Artist Rights Alliance

Oct 11, 2018

4 min read

ALI’s Tech Dystopia

It’s the year 2025.

Creators are suffering from lack of compensation and recognition, and there’s a widespread disregard for copyright laws, meaning little protection for creators’ work.

And Big Tech has finally taken over the world.


You’re probably wondering how we got here, so let’s go back a few years.


In 2014, the American Law Institute (ALI) announced a “Restatement of the Law, Copyright” effort designed to reflect the copyright law as it presently stands give guidance to courts, scholars, and legislatures.


The ALI was previously held in high regard, known for bringing together legal and academic professionals to summarize the law in various areas and considered to be the gold standard for unbiased legal clarity.

Judges, who are not (and can’t be expected to be) experts in all the complex areas of the law, refer to ALI Restatements to make their decisions. ALI Restatements of law shape the opinions and arguments of courts, lawyers, and the entire legal community.

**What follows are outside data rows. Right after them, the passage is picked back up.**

(* ===== verification/Invariants.v ===== *)
(** * Well-formed tables

    The keys, uniqueness constraints and foreign keys of the migrations, as a
    predicate [wf] on the tables, and the interface [TableInv] of the predicates
    that every SQL statement of the modelled DAOs keeps.  [wf] with fresh
    identifiers is one of them; that no statement lowers a token version is
    another. *)

From Stdlib Require Import ZArith Lia String List Bool.
From stdpp Require Import base gmap strings list.
From S2P Require Import Prelude Schema Redis World Tokens Users Cache AppConfig Roles.
Local Open Scope string_scope.
Local Open Scope list_scope.
Local Open Scope Z_scope.

(** ** Keys and uniqueness *)

(** [id] is the primary key of the rows. *)
Definition keyed {A} (id : A -> string) (m : gmap string A) : Prop :=
  forall k x, m !! k = Some x -> id x = k.

(** Two rows with the same (non-NULL) [f] are the same row. *)
Definition unique_on {A B} (f : A -> option B) (m : gmap string A) : Prop :=
  forall k k' x x' b, m !! k = Some x -> m !! k' = Some x' -> f x = Some b -> f x' = Some b -> k = k'.

(** Every row of [m'] was in [m], with the same [f]. *)
Definition shrinks {A B} (f : A -> B) (m m' : gmap string A) : Prop :=
  forall k x', m' !! k = Some x' -> exists x, m !! k = Some x /\ f x = f x'.

Section keys.
Context {A B : Type}.
Implicit Types m : gmap string A.

Lemma keyed_insert (id : A -> string) k x m : keyed id m -> id x = k -> keyed id (<[k := x]> m).
Proof. intros Hm Hx k' x' [[-> <-]|[Hne Hk]]%lookup_insert_Some; [done|by apply Hm]. Qed.

Lemma keyed_shrinks (id : A -> string) m m' : shrinks id m m' -> keyed id m -> keyed id m'.
Proof. intros Hs Hm k x' (x & Hx & <-)%Hs. by apply Hm. Qed.

Lemma unique_insert (f : A -> option B) k x m :
  unique_on f m ->
  (forall k' x' b, k' <> k -> m !! k' = Some x' -> f x' = Some b -> f x = Some b -> False) ->
  unique_on f (<[k := x]> m).
Proof.
  intros Hm Hx k1 k2 x1 x2 b [[<- <-]|[Hn1 H1]]%lookup_insert_Some
    [[<- <-]|[Hn2 H2]]%lookup_insert_Some Hb1 Hb2; [done| | |by eapply Hm].
  - by destruct (Hx k2 x2 b).
  - by destruct (Hx k1 x1 b).
Qed.

Lemma unique_shrinks (f : A -> option B) m m' : shrinks f m m' -> unique_on f m -> unique_on f m'.
Proof.
  intros Hs Hm k k' x x' b (y & Hy & <-)%Hs (y' & Hy' & <-)%Hs. by eapply Hm.
Qed.

Lemma shrinks_filter (f : A -> B) (P : string * A -> Prop) `{!forall x, Decision (P x)} m :
  shrinks f m (filter P m).
Proof. intros k x [Hx _]%map_lookup_filter_Some. eauto. Qed.

Lemma shrinks_delete (f : A -> B) k m : shrinks f m (delete k m).
Proof. intros k' x [_ Hx]%lookup_delete_Some. eauto. Qed.

Lemma shrinks_alter (f : A -> B) g k m : (forall x, f (g x) = f x) -> shrinks f m (alter g k m).
Proof.
  intros Hg k' x' [(<- & x & Hx & ->)|[_ Hx]]%lookup_alter_Some; eauto.
Qed.

Lemma shrinks_imap (f : A -> B) g m :
  (forall k x x', g k x = Some x' -> f x = f x') -> shrinks f m (map_imap g m).
Proof.
  intros Hg k x'. rewrite map_lookup_imap. destruct (m !! k) as [x|] eqn:E; [|done].
  simpl. intros Hx. exists x. split; [done|by eapply Hg].
Qed.
End keys.
#[export] Hint Resolve shrinks_filter shrinks_delete : py.

(** No other row has the value: the check the statements make. *)
Lemma existsb_values {A} (P : A -> bool) (m : gmap string A) :
  existsb P (values m) = false -> forall k x, m !! k = Some x -> P x = false.
Proof.
  intros H k x Hx. destruct (P x) eqn:E; [|done]. rewrite <- H. symmetry. apply existsb_exists.
  exists x. split; [|done]. apply list_elem_of_In, elem_of_values. eauto.
Qed.

(** ** Well-formedness *)

Record users_wf (m : gmap uuid User) : Prop := {
  users_keyed : keyed u_id m;
  users_username : unique_on (fun u => Some (username u)) m;
  users_email : unique_on (fun u => Some (email u)) m;
  users_version : forall k u, m !! k = Some u -> 1 <= token_version u;
}.

(** UNIQUE (user_id, user_agent): a NULL agent is not constrained. *)
Definition session_key (s : UserSession) : option (uuid * string) :=
  (fun a => (s_user_id s, a)) <$> user_agent s.

Record sessions_wf (m : gmap uuid UserSession) : Prop := {
  sessions_keyed : keyed s_id m;
  sessions_jti : unique_on (fun s => Some (jti s)) m;
  sessions_agent : unique_on session_key m;
}.

Record identities_wf (l : list Identity) : Prop := {
  identities_sub : NoDup ((fun i => (provider i, provider_user_id i)) <$> l);
  identities_user : NoDup ((fun i => (provider i, i_user_id i)) <$> l);
}.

But now, creators’ futures have been jeopardized, and the American Law Institute’s reputation is at risk. How you ask? Well…


The co-authors picked to write the Restatement made strong statements against copyright protections such as calling copyright “obsolete” and “a tool for censorship.”

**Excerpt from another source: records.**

(** ** The interface *)

Class SideInv {EX : Ext} (Q : Tables -> nat -> Prop) : Prop := {
  si_insert_dead : forall t n t0 a b c d e f g h i j u t', Q t n ->
    insert_dead_row (uuid4 n) t0 a b c d e f g h i j t = Ok (u, t') -> Q t' (S n);
  si_update_dead : forall P t0 a k m q, keeps Q (update_dead_rows P (edit_task t0 a k m q));
  si_delete_dead : forall P, keeps Q (delete_dead_rows P);
  si_take_dead : forall P, keeps Q (take_dead_rows P);
  si_insert_periodic : forall t n t0 c p t', Q t n ->
    insert_periodic_row (uuid4 n) t0 c t = Ok (p, t') -> Q t' (S n);
  si_update_periodic : forall t0 id u, keeps Q (update_periodic_row t0 id u);
  si_delete_periodic : forall ids, keeps Q (delete_periodic_rows ids);
  si_insert_key : forall t n t0 c p h cb ac k t', Q t n ->
    insert_api_key (uuid7 n) t0 c p h cb ac t = Ok (k, t') -> Q t' (S n);
  si_update_key : forall id t0 u, keeps Q (update_key_row id (updated_key t0 u));
  si_rotate_key : forall id t0 p h, keeps Q (update_key_row id (rotated_key t0 p h));
  si_delete_keys : forall ids, keeps Q (delete_key_rows ids);
  si_insert_endpoint : forall t n t0 c s cb e t', Q t n ->
    insert_endpoint (uuid7 n) t0 c s cb t = Ok (e, t') -> Q t' (S n);
  si_update_endpoint : forall t0 id u, keeps Q (update_endpoint_row t0 id u);
  si_delete_endpoints : forall ids, keeps Q (delete_endpoint_rows ids);
  si_upsert_device : forall t n t0 u tok p name d t', Q t n ->
    upsert_device (uuid7 n) t0 u tok p name t = Ok (d, t') -> Q t' (S n);
  si_deactivate_devices : forall P t0, keeps Q (deactivate_devices P t0);
  si_insert_log : forall t n t0 l r t', Q t n -> insert_log (uuid4 n) t0 l t = Ok (r, t') -> Q t' (S n);
}.

(** ** Statements that leave users, sessions and roles alone *)

(** The tables [wf] speaks of, but for the API keys. *)
Record same_core (t t' : Tables) : Prop := {
  sc_users : users t' = users t;
  sc_sessions : user_sessions t' = user_sessions t;
  sc_identities : user_identities t' = user_identities t;
  sc_roles : roles t' = roles t;
  sc_permissions : permissions t' = permissions t;
  sc_role_permissions : role_permissions t' = role_permissions t;
  sc_user_roles : user_roles t' = user_roles t;
  sc_two_factor : user_two_factor t' = user_two_factor t;
  sc_config : system_configurations t' = system_configurations t;
  sc_versions : app_versions t' = app_versions t;
}.

(** Every API key names a creator that exists, or none. *)
Definition creators (t : Tables) : Prop :=
  forall k a u, api_keys t !! k = Some a -> k_created_by a = Some u -> is_Some (users t !! u).

(** What the statements of the operational components do to the core. *)
Definition side_step (t t' : Tables) : Prop := same_core t t' /\ (creators t -> creators t').

Section core.
Context {EX : Ext}.

Lemma wf_fresh_step t t' n n' : side_step t t' -> (n <= n')%nat -> wf_fresh t n -> wf_fresh t' n'.
Proof.
  intros [[E1 E2 E3 E4 E5 E6 E7 E8 E9 E10] Hk] Hn [[W1 W2 W3 W4 W5 [R1 R2 R3 R4 R5 R6 R7]] F].
  specialize (Hk R7). unfold creators in Hk. rewrite E1 in Hk. split.
  - split; rewrite ?E1, ?E2, ?E3, ?E4, ?E10; try done.
    split; rewrite ?E1, ?E2, ?E3, ?E4, ?E5, ?E6, ?E7, ?E8, ?E9; done.
  - intros i Hi. rewrite E1, E2, E4. apply F. lia.
Qed.

Lemma versions_step id v t t' n n' :
  side_step t t' -> (n <= n')%nat -> versions_kept id v t n -> versions_kept id v t' n'.
Proof.
  intros Hs Hn [W [V1 V2]]. split; [by eapply wf_fresh_step|]. split.
  - by rewrite (sc_users _ _ (proj1 Hs)).
  - intros i Hi. apply V2. lia.
Qed.

(** A statement that does not touch the API keys. *)
Lemma core_step t t' : same_core t t' -> api_keys t' = api_keys t -> side_step t t'.
Proof. intros Hc Hk. split; [done|]. unfold creators. by rewrite Hk, (sc_users _ _ Hc). Qed.

Lemma step_refl t : side_step t t.
Proof. by split. Qed.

And the leader of the effort Christopher Sprigman even wrote in an article:

“Copyright is a tax on learning. It is a tax on culture. It is a tax on speech. And this tax is more than an inconvenience. It is a barrier to those who cannot, or will not, pay it.”

Unbiased views, right?


They even go a step further to argue that the very thing that hurts creators — piracy — is a form of “promotion” and “spurs innovation.”

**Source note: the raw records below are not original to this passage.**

(* ===== verification/Idempotency.v ===== *)
(** * Idempotent requests (src/api/core/idempotency.py)

    [custom_route_handler] is the wrapper of [IdempotentRoute] around a route
    handler.  [advance] cuts it at its Redis commands, so that several requests
    with the same key can be interleaved.  Bodies are UTF-8 texts, one character
    per byte; JSON keeps the fields in the order the code writes them.  What
    starlette's [Response] makes of the headers it is given is a parameter, with what
    its documentation says of it: [Starlette], [StarletteLaws]. *)

From Stdlib Require Import ZArith Lia Ascii String List Bool.
From stdpp Require Import base gmap strings list.
From S2P Require Import Prelude Schema Redis JsonText World Tokens Users Cache Roles Totp AppConfig Auth Pagination.
Local Open Scope string_scope.
Local Open Scope list_scope.
Local Open Scope Z_scope.

(** A response; [None] for the body of one that has no [body] attribute. *)
Record Response := {
  status_code : Z;
  headers : list (string * string);
  body : option string;
  media_type : option string;
}.

(** [headers[key]] of starlette: the first value under a name. *)
Definition header (key : string) (hs : list (string * string)) : option string :=
  snd <$> head (filter (fun h => h.1 = key) hs).

(** [dict(response.headers)]: a name once, with its first value. *)
Fixpoint dict_of_headers (hs : list (string * string)) : list (string * string) :=
  match hs with
  | [] => []
  | (k, v) :: rest => (k, v) :: filter (fun h => h.1 <> k) (dict_of_headers rest)
  end.

(** The raw headers [Response(content, status_code, headers, media_type)] has. *)
Class Starlette := {
  init_headers : Z -> string -> option string -> list (string * string) -> list (string * string);
}.

(** It keeps the headers it is given, the names in lower case, and adds a content length
    and a content type where they are missing. *)
Class StarletteLaws `{!Starlette} := {
  init_headers_adds st content media hs : exists extra,
    init_headers st content media hs = ((fun '(k, v) => (lower k, v)) <$> hs) ++ extra /\
    forall k, k ∈ extra.*1 ->
      (k = "content-length" \/ k = "content-type") /\ k ∉ ((fun '(k, v) => (lower k, v)) <$> hs).*1;
}.

(** [json.dumps(data)], and the response rebuilt of it. *)
Definition response_data (r : Response) (content : string) : Json :=
  JObj [("status_code", JNum (status_code r));
        ("headers", JObj ((fun '(k, v) => (k, JStr v)) <$> dict_of_headers (headers r)));
        ("content", JStr content); ("media_type", of_opt JStr (media_type r))].

Definition headers_of_json (j : option Json) : option (list (string * string)) :=
  match j with
  | Some (JObj fs) => mapM (fun '(k, v) => match v with JStr s => Some (k, s) | _ => None end) fs
  | _ => None
  end.

Definition response_of_json `{!Starlette} (j : Json) : option Response :=
  c ← as_str (jget "content" j); st ← as_num (jget "status_code" j);
  h ← headers_of_json (jget "headers" j); m ← as_opt as_str (jget "media_type" j);
  Some {| status_code := st; headers := init_headers st c m h; body := Some c; media_type := m |}.

Definition IDEMPOTENCY_TTL : Z := 60 * 60 * 24.
Definition IDEMPOTENCY_LOCK_TTL : Z := 60.
Definition IDEMPOTENCY_LOCK (key : string) : string := "idempotency:lock:" +:+ key.
Definition IDEMPOTENCY_RESPONSE (key : string) : string := "idempotency:response:" +:+ key.

Definition in_progress : Exn :=
  HTTPException 409 "A request with this Idempotency-Key is currently being processed.".

(** [f"{request.method}:{request.url.path}:{raw_key}"]. *)
Definition idempotency_key (method path raw_key : string) : string :=
  method +:+ ":" +:+ path +:+ ":" +:+ raw_key.

Section idempotency.
Context {R : Type} {RD : Redis R} {EX : Ext} {ST : Settings} {SL : Starlette}.
Local Abbreviation Py := (PyM (R := R)).

Definition acquire_lock (key : string) : Py bool :=
  redis_set_nx (IDEMPOTENCY_LOCK key) (RText "in-progress") IDEMPOTENCY_LOCK_TTL.

Definition release_lock (key : string) : Py unit := redis_del [IDEMPOTENCY_LOCK key].

Definition get_cached_response (key : string) : Py (option Response) :=
  let! cached_data := redis_get (IDEMPOTENCY_RESPONSE key) in
  match cached_data with
  | Some (RJson j) =>
      match response_of_json j with
      | Some r => ret (Some r)
      | None => raise (KeyErr "content")
      end
  | Some (RText s) => if truthy s then raise (ValueErr "Expecting value") else ret None
  | None => ret None
  end.

(** A response without a body is cached with an empty one; a body that is no
    UTF-8 raises. *)
Definition cache_response (key : string) (r : Response) : Py unit :=
  let content := default "" (body r) in
  if utf8_valid content then
    redis_set (IDEMPOTENCY_RESPONSE key) (RJson (response_data r content)) (Some IDEMPOTENCY_TTL)
  else raise (ValueErr "invalid utf-8").

Definition cacheable_status (r : Response) : bool :=
  (200 <=? status_code r) && (status_code r <? 500).

Definition custom_route_handler (method path : string) (raw_key : option string)
  (original_route_handler : Py Response) : Py Response :=
  match or_opt raw_key None with
  | None => original_route_handler
  | Some raw_key =>
      let key := idempotency_key method path raw_key in
      let! cached_response := get_cached_response key in
      match cached_response with
      | Some r => ret r
      | None =>
          let! lock_acquired := acquire_lock key in
          raise_if (negb lock_acquired) in_progress ;;!
          finally (
            let! response := original_route_handler in
            when (cacheable_status response) (cache_response key response) ;;!
            ret response)
            (release_lock key)
      end
  end.

(** ** The same, one Redis command at a time *)

Inductive Pc :=
| P_get                                      (* about to look for a cached response *)
| P_lock                                     (* about to take the lock *)
| P_body                                     (* holds the lock, about to run the handler *)
| P_cache (r : Response)                     (* about to cache the response *)
| P_release (o : outcome Exn Response)       (* about to release the lock *)
| P_done (o : outcome Exn Response).

Definition advance (key : string) (handler : Py Response) (pc : Pc) (w : World R) : Pc * World R :=
  match pc with
  | P_get =>
      match get_cached_response key w with
      | (Ok (Some r), w') => (P_done (Ok r), w')
      | (Ok None, w') => (P_lock, w')
      | (Err e, w') => (P_done (Err e), w')
      end
  | P_lock =>
      match acquire_lock key w with
      | (Ok true, w') => (P_body, w')
      | (Ok false, w') => (P_done (Err in_progress), w')
      | (Err e, w') => (P_done (Err e), w')
      end
  | P_body =>
      match handler w with
      | (Ok r, w') => (if cacheable_status r then P_cache r else P_release (Ok r), w')
      | (Err e, w') => (P_release (Err e), w')
      end
  | P_cache r =>
      match cache_response key r w with
      | (Ok _, w') => (P_release (Ok r), w')
      | (Err e, w') => (P_release (Err e), w')
      end
  | P_release o =>
      match release_lock key w with
      | (Ok _, w') => (P_done o, w')
      | (Err e, w') => (P_done (Err e), w')
      end
  | P_done o => (P_done o, w)
  end.

Fixpoint run_alone (n : nat) (key : string) (handler : Py Response) (pc : Pc) (w : World R) : Pc * World R :=
  match n with
  | O => (pc, w)
  | S n' => let '(pc', w') := advance key handler pc w in run_alone n' key handler pc' w'
  end.

(** Several requests with one key, and the shared state. *)
Record Sys := { procs : list Pc; shared : World R }.

(** One step: request [i] advances, or time passes. *)
Inductive sys_step (key : string) (handler : Py Response) : Sys -> Sys -> Prop :=
| sys_advance i pc s : procs s !! i = Some pc ->
    sys_step key handler s
      {| procs := <[i := fst (advance key handler pc (shared s))]> (procs s);
         shared := snd (advance key handler pc (shared s)) |}
| sys_time t s : now (shared s) <= t ->
    sys_step key handler s {| procs := procs s; shared := set_now t (shared s) |}.

(** Advancing the requests in the order of a schedule. *)
Fixpoint run_schedule (key : string) (handler : Py Response) (sched : list nat) (s : Sys) : Sys :=
  match sched with
  | [] => s
  | i :: sched' =>
      match procs s !! i with
      | None => run_schedule key handler sched' s
      | Some pc => let '(pc', w') := advance key handler pc (shared s) in
                   run_schedule key handler sched' {| procs := <[i := pc']> (procs s); shared := w' |}
      end
  end.

(** A request that is past the lock and not finished. *)
Definition critical (pc : Pc) : bool :=
  match pc with P_body | P_cache _ | P_release _ => true | _ => false end.
End idempotency.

In their world, the threat of piracy has been overblown.


Now, everyone in the real world knows that piracy is theft and deprives artists of their hard-earned income.

Actually, it’s platforms like YouTube that benefit at the expense of creators when unlicensed content is shared on them, which brings us to our next point…


Usually, the ALI requires Reporters to be objective.

But this isn’t the case given that these Copyright Restatement Reporters have long histories of working for, taking money from, and defending platforms like Google and YouTube who strongly oppose copyright.

It’s one thing to share similar views and similar big tech lies, but these Reporters are participating in robbing creators of what’s rightfully theirs AND undermining the public’s trust.


So picture this:

Someone makes money from your music without licensing it. Awful, we know.

You head to court determined to stop them from using your work, but instead of following the law that says music must be licensed, the court goes with the Google rewrite.

You leave. Unpaid.


Unfortunately, this wouldn’t be the first time Google has used their money distort policy decisions, and it probably won’t be the last.

The dangers of these authors elevating tech platforms’ business needs over the public and creators’ interests can be seen in the headlines around us every day.

Is this surprising? No. Is this concerning? Yes.

Luckily for creators, it’s not the year 2025 yet. . .

There’s still time for us to fight against the destruction of copyright, loss of creativity, and a tech bro takeover.

Help avoid this dystopian future and protect creators from this dishonest Restatement that will devalue their work and the work of creators for decades to come.